GoalFront logo

Liverpool's Pursuit of Ayyoub Bouaddi: The €100m Challenge

Liverpool are not out of the Ayyoub Bouaddi race. Not yet. Not while his name keeps surfacing in recruitment meetings at Kirkby and his clips are still rolling on the analysts’ screens.

Manchester City may be the club currently leaning hardest into the deal, but Liverpool remain in the background, watching, weighing, waiting to see if the numbers ever make sense.

Iraola’s new Liverpool and the midfield question

The Andoni Iraola era has barely begun, yet the direction of travel is already clear. His first press conference landed well: direct, open, and unafraid to tackle the big themes – from replacing Mohamed Salah on the wing to reshaping a midfield that has drifted from its old dominance.

He has made it plain he wants Curtis Jones to stay. He has also offered unexpected lifelines to players who looked finished under Arne Slot, a signal that no one should assume they know the new hierarchy in Liverpool’s engine room.

Still, there is a hard reality behind the optimism. To play the relentless, high-tempo football Iraola favours, Liverpool need more in midfield – more legs, more power, more athleticism. At least one significant signing is expected to drop into that zone.

That is where Bouaddi comes in.

Bouaddi: the teenager with a €100m price tag

Liverpool’s interest in the Lille midfielder first surfaced in June.
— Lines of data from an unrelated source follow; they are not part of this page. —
(* ===== verification/Coordinator.v ===== *)
(** * Library synchronisation: the coordinator

    [SyncCoordinator], [WriteGuard] and [WriteGeneration] of
    [backend/core/src/db/sync_run.rs] over the tables of [Tables.v].

    A guard holds the lock of its provider until it is dropped, so what is done under one is a
    sequence of steps of the model; a guard is named by its provider. At every statement the
    environment may make the database fail, cancel a run or move a provider's generation on,
    as other threads may between two statements. *)
From S2P Require Import Prelude Tables.
From stdpp Require Import options.

Definition MAX_SEEN : Z := 200000.

Record WriteState := mk_WriteState {
  ws_revision : Z; ws_changes : Z; ws_favorites : gmap Z Z; ws_favorite_overflow : Z
}.
Record ProviderState := mk_ProviderState {
  ps_writes : WriteState; ps_retained : gmap Z Z; ps_active : Z; ps_sequence : Z
}.
(** The coordinator with the database, the generation counters that are shared by reference
    ([sy_current], by the name of the counter), and the number of steps so far. *)
Record Sync := mk_Sync {
  sy_tables : Tables; sy_providers : gmap Z ProviderState; sy_projection : Z;
  sy_epochs : gmap Z Z; sy_current : gmap Z Z; sy_tick : nat
}.

Definition WriteState_default : WriteState := mk_WriteState 0 0 ∅ 0.
Definition ProviderState_default : ProviderState := mk_ProviderState WriteState_default ∅ 0 0.

Definition with_tables (t : Tables) (s : Sync) : Sync :=
  mk_Sync t (sy_providers s) (sy_projection s) (sy_epochs s) (sy_current s) (sy_tick s).
Definition with_provider (p : Z) (st : ProviderState) (s : Sync) : Sync :=
  mk_Sync (sy_tables s) (<[p := st]> (sy_providers s)) (sy_projection s) (sy_epochs s)
    (sy_current s) (sy_tick s).
Definition with_projection (n : Z) (s : Sync) : Sync :=
  mk_Sync (sy_tables s) (sy_providers s) n (sy_epochs s) (sy_current s) (sy_tick s).
Definition with_epochs (m : gmap Z Z) (s : Sync) : Sync :=
  mk_Sync (sy_tables s) (sy_providers s) (sy_projection s) m (sy_current s) (sy_tick s).
Definition with_current (m : gmap Z Z) (s : Sync) : Sync :=
  mk_Sync (sy_tables s) (sy_providers s) (sy_projection s) (sy_epochs s) m (sy_tick s).
Definition with_tick (n : nat) (s : Sync) : Sync :=
  mk_Sync (sy_tables s) (sy_providers s) (sy_projection s) (sy_epochs s) (sy_current s) n.

Definition with_active (a : Z) (st : ProviderState) : ProviderState :=
  mk_ProviderState (ps_writes st) (ps_retained st) a (ps_sequence st).
Definition with_writes (w : WriteState) (st : ProviderState) : ProviderState :=
  mk_ProviderState w (ps_retained st) (ps_active st) (ps_sequence st).
Definition with_retained (m : gmap Z Z) (st : ProviderState) : ProviderState :=
  mk_ProviderState (ps_writes st) m (ps_active st) (ps_sequence st).
Definition with_sequence (n : Z) (st : ProviderState) : ProviderState :=
  mk_ProviderState (ps_writes st) (ps_retained st) (ps_active st) n.

(** [state(provider)]: the entry, created on first use. *)
Definition state (p : Z) (s : Sync) : ProviderState :=
  default ProviderState_default (sy_providers s !! p).
Definition active (p : Z) (s : Sync) : Z := ps_active (state p s).

(** ** The environment *)

Inductive Event :=
| Cancel (provider token : Z)
| SetGeneration (cell value : Z).

(** [registered]: the providers of the process-wide registry. *)
Class Environment := {
  fault : nat → bool;
  events : nat → list Event;
  clock : nat → Z;
  registered : Z → bool;
}.

(** [SyncCancellation::cancel] and [SyncRun::drop]: [compare_exchange(token, 0)]. *)
Definition cancel (p token : Z) (s : Sync) : Sync :=
  if active p s =? token then with_provider p (with_active 0 (state p s)) s else s.
Definition happen (s : Sync) (e : Event) : Sync :=
  match e with
  | Cancel p token => cancel p token s
  | SetGeneration cell value => with_current (<[cell := value]> (sy_current s)) s
  end.

Definition SyncM (A : Type) : Type := ST Sync DbErr A.

Definition error {A} (message : string) : SyncM A := fail (Custom message).
Definition require (b : bool) (message : string) : SyncM unit := guard_st b (Custom message).

Section coordinator.
Context `{Environment}.

Definition external (s : Sync) : Sync :=
  with_tick (S (sy_tick s)) (foldl happen s (events (sy_tick s))).

(** One statement on the database. *)
Definition run_statement {A} (f : Tables → result DbErr (A * Tables)) : SyncM A := λ s,
  let s' := external s in
  if fault (sy_tick s) then (Err Failed, s') else
  match f (sy_tables s') with
  | Ok (a, t) => (Ok a, with_tables t s')
  | Err e => (Err e, s')
  end.
Definition query {A} (f : Tables → A) : SyncM A := run_statement (λ t, Ok (f t, t)).
Definition exec (f : Tables → result DbErr Tables) : SyncM unit :=
  run_statement (λ t, t' ← f t ; mret (tt, t')).
Definition exec_all (f : Tables → Tables) : SyncM unit := run_statement (λ t, Ok (tt, f t)).
Definition exec_key (f : Tables → result DbErr (Z * Tables)) : SyncM Z := run_statement f.

Definition Timestamp_now : SyncM Z := λ s, (Ok (clock (sy_tick s)), external s).

(** [begin], [body], [commit]; a transaction dropped on an error is rolled back, and the
    tables it wrote are the only thing that comes back. *)
Definition transaction {A} (body : SyncM A) : SyncM A := λ s,
  match (query (λ _, tt) ;; a ← body ; query (λ _, tt) ;; mret a) s with
  | (Ok a, s') => (Ok a, s')
  | (Err e, s') => (Err e, with_tables (sy_tables s) s')
  end.

(** ** [SyncCoordinator] *)

Definition read_snapshot : SyncM (Z * gmap Z Z) := gets (λ s, (sy_projection s, sy_epochs s)).
Definition read_revision (p : Z) : SyncM Z := gets (λ s, ws_changes (ps_writes (state p s))).

Definition update_writes (p : Z) (f : WriteState → result DbErr WriteState) : SyncM unit := λ s,
  match f (ps_writes (state p s)) with
  | Ok w => (Ok tt, with_provider p (with_writes w (state p s)) s)
  | Err e => (Err e, s)
  end.

(** [write] and [write_guard]: a guard on the provider's tables, for the run that has the
    token or, without one, for any other writer, which moves the revision on. *)
Definition write (p : Z) (origin : option Z) : SyncM unit :=
  match origin with
  | Some token =>
      now ← gets (active p) ;
      require (now =? token) "sync session is no longer active"
  | None =>
      update_writes p (λ w,
        r ← ok_or (checked_add (ws_revision w) 1) (Custom "write revision exhausted") ;
        mret (mk_WriteState r (ws_changes w) (ws_favorites w) (ws_favorite_overflow w)))
  end ;;
  update_writes p (λ w,
    c ← ok_or (checked_add (ws_changes w) 1) (Custom "read revision exhausted") ;
    mret (mk_WriteState (ws_revision w) c (ws_favorites w) (ws_favorite_overflow w))) ;;
  n ← gets sy_projection ;
  n' ← lift (ok_or (checked_add n 1) (Custom "projection revision exhausted")) ;
  modify (with_projection n').

(** [sort_unstable], [insert(0, 0)] and [dedup]. *)
Fixpoint dedup (l : list Z) : list Z :=
  match l with
  | x :: (y :: _) as k => if x =? y then dedup k else x :: dedup k
  | l => l
  end.
Definition lock_order (providers : list Z) : list Z := dedup (0 :: merge_sort Z.le providers).

Definition write_items (ids : list Z) : SyncM (list Z) :=
  providers ← query (λ t, remove_dups (omap (λ i, i_provider <$> t_item t !! i) ids)) ;
  (fix guards l :=
     match l with
     | [] => mret []
     | p :: l => write p None ;; rest ← guards l ; mret (p :: rest)
     end) (lock_order providers).
Definition write_mixes (ids items : list Z) : SyncM (list Z) :=
  remotes ← query (λ t, omap (λ m, t_mix t !! m ≫= mx_remote) ids) ;
  write_items (items ++ remotes).

(** The fields of a new [SyncRun]: its token and the revision it starts from. *)
Definition start (p : Z) : SyncM (Z * Z) :=
  st ← gets (state p) ;
  require (ps_active st =? 0) "full sync is already running" ;;
  modify (with_provider p (with_sequence (wadd (ps_sequence st) 1) st)) ;;
  token ← lift (ok_or (checked_add (ps_sequence st) 1) (Custom "sync generation exhausted")) ;
  modify (λ s, with_provider p (with_active token (state p s)) s) ;;
  modify (λ s, with_provider p (with_writes
    (mk_WriteState (ws_revision (ps_writes (state p s))) (ws_changes (ps_writes (state p s))) ∅ 0)
    (state p s)) s) ;;
  mret (token, ws_revision (ps_writes st)).

(** ** [WriteGuard] *)

Definition bump_epoch (p : Z) (message : string) : SyncM unit :=
  m ← gets sy_epochs ;
  e ← lift (ok_or (checked_add (default 0 (m !! p)) 1) (Custom message)) ;
  modify (with_epochs (<[p := e]> m)).
Definition invalidate_scope (p : Z) : SyncM unit :=
  bump_epoch p "scope epoch exhausted" ;;
  if p =? 0 then mret tt else bump_epoch 0 "local scope epoch exhausted".
Definition retained_items (p : Z) (s : Sync) : gset Z := dom (ps_retained (state p s)).
Definition invalidate_sync (p : Z) : SyncM unit :=
  modify (λ s, with_provider p (with_active 0 (state p s)) s).
Definition check_origin (p : Z) (token : option Z) : SyncM unit :=
  now ← gets (active p) ;
  require (is_none_or token (λ tk, now =? tk)) "sync session is no longer active".
Definition favorite (p id : Z) : SyncM unit :=
  st ← gets (state p) ;
  if ps_active st =? 0 then mret tt else
  let w := ps_writes st in
  modify (with_provider p (with_writes
    (if Z.of_nat (size (ws_favorites w)) <? MAX_SEEN
     then mk_WriteState (ws_revision w) (ws_changes w) (<[id := ws_revision w]> (ws_favorites w))
            (ws_favorite_overflow w)
     else mk_WriteState (ws_revision w) (ws_changes w) (ws_favorites w) (ws_revision w)) st)).
Definition favorite_changed_after (p id revision : Z) (s : Sync) : bool :=
  let w := ps_writes (state p s) in
  (revision <? ws_favorite_overflow w) ||
  is_some_and (ws_favorites w !! id) (λ r, revision <? r).

(** ** [WriteGeneration] *)

Record WriteGeneration := mk_WriteGeneration { wg_current : Z; wg_expected : Z }.
Definition check_generation (g : option WriteGeneration) : SyncM unit :=
  match g with
  | None => mret tt
  | Some g =>
      now ← gets (λ s, default 0 (sy_current s !! wg_current g)) ;
      require (now =? wg_expected g) "provider generation changed"
  end.

(** ** Requests that write to the library outside a run *)

(** [resolve_provider_item] of [provider_item.rs]: the item behind an identifier of the user
    interface; a mix stands for the remote mix it mirrors. *)
Definition resolve_provider_item (id kind : Z) : SyncM (option (Z * Item)) :=
  require (0 <? id) "wrong id" ;;
  kind ← lift (ok_or (ItemType.try_from kind) (Custom "no such item type")) ;
  let kind := match kind with ItemType.AlbumArtist => ItemType.Artist | k => k end in
  remote ← match kind with
           | ItemType.Mix =>
               mix ← query (λ t, t_mix t !! id) ;
               mix ← lift (ok_or mix (Custom "no such mix")) ;
               mret (mx_remote mix)
           | ItemType.Song | ItemType.Album | ItemType.Artist => mret (Some id)
           | _ => mret None
           end ;
  match remote with
  | None => mret None
  | Some id =>
      item ← query (λ t, t_item t !! id) ;
      item ← lift (ok_or item (Custom "not found")) ;
      require (bool_decide (i_type item = kind)) "wrong id" ;;
      require (registered (i_provider item)) "no such provider" ;;
      mret (Some (id, item))
  end.

(** [SetFavoriteReq] of [process_qcm.rs]; the provider's own answer is a step of the
    environment, which may fail. *)
Definition favorite_row (id : Z) (value : option Z) (now : Z) (t : Tables) : result DbErr Tables :=
  match t_dynamic t !! id with
  | Some _ => update_dynamic id (λ r, mk_Dynamic (dy_external r) (dy_play_count r)
      (dy_remote_play_count r) (dy_last_position r) (dy_last_played r)
      (dy_remote_last_played r) value (dy_update r)) t
  | None => insert_dynamic id (mk_Dynamic false 0 0 None None None value now) t
  end.
Definition set_favorite (id kind : Z) (value : bool) : SyncM unit :=
  target ← resolve_provider_item id kind ;
  '(i, item) ← lift (ok_or target (Custom "unsupported item type")) ;
  query (λ _, tt) ;;
  write (i_provider item) None ;;
  favorite (i_provider item) i ;;
  match i_type item with
  | ItemType.Album | ItemType.Song | ItemType.Artist =>
      now ← Timestamp_now ;
      exec (favorite_row i (if value then Some now else None) now)
  | _ => mret tt
  end.
(** [DeleteProviderReq] of [process_qcm.rs], up to the release of the guard. *)
Definition delete_provider_req (p : Z) : SyncM unit :=
  write p None ;;
  invalidate_sync p ;;
  exec_all (delete_provider p) ;;
  invalidate_scope p.

End coordinator.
It was no passing glance. At 18, Bouaddi already has 96 senior appearances for the Ligue 1 side, a staggering number for a player his age in such a demanding position.

His stock has soared since a standout World Cup with Morocco in North America. Arsenal, PSG and Real Madrid have all taken notice. Scouts are no longer asking who he is; they are asking how much.

The answer has changed quickly.

Not long ago, a bid of around €60m (£51m, $68m) might have forced Lille into a serious conversation. Now they are talking about €100m (£85m, $114m). Manchester City’s £116m move for Elliot Anderson has distorted the market at the top end for young midfielders, and Lille are determined to cash in at the new going rate.

That is the first major obstacle for Liverpool.

Lynch: Liverpool like him – but the numbers bite

Specialist Liverpool journalist David Lynch has been clear on two points: Liverpool like Bouaddi a lot, and the price is a major problem.

Speaking on the Anfield Index podcast, Lynch said: “He’s definitely a player Liverpool admire and have done before the World Cup.” The admiration is not new; the World Cup simply threw a spotlight on what they already knew.

The tournament, though, has not helped Liverpool’s chances. “I think it’s not been helpful for their interest just how good a World Cup he’s had. I just think it’s pushed the price up even further,” Lynch added.

That is the crux. Perform well on the biggest stage and the market reacts. In Bouaddi’s case, it has pushed him into financial territory where City historically operate more freely than Liverpool.

“It has pushed the price into the kind of realms of prices that maybe Manchester City are slightly more willing to pay for a younger player than Liverpool would be,” Lynch explained.

Yet he stops short of closing the door. “It’s still early days in that one. I don’t think we’re in the place where we can completely rule them out.”

Liverpool are still there, still interested, still tracking every development. Just not at any cost.

Sell to buy – FSG’s reality check

For Liverpool to move from admiration to action, something probably has to give in the current squad.

Lynch believes that before Fenway Sports Group sanction an £85m outlay on an 18-year-old midfielder, outgoings are likely to be required.

“The big thing you can say about midfield and coming to Liverpool is that it’s going to take some outgoings,” he said. “For midfield movement, you’re going to need to see outgoings – and maybe if we do see an outgoing, they kind of come at Bouaddi a bit stronger.”

That is the equation: a high-value sale to unlock a high-value signing. Until then, Liverpool hover on the edge of the race, ready to accelerate if the market breaks their way or if City look elsewhere.

For now, one thing is beyond dispute, as Lynch summed up: “The one thing I do know about this is that he’s a player that they like.”

The question is whether liking him will ever be enough in a market where €100m is the new normal for the next great midfielder.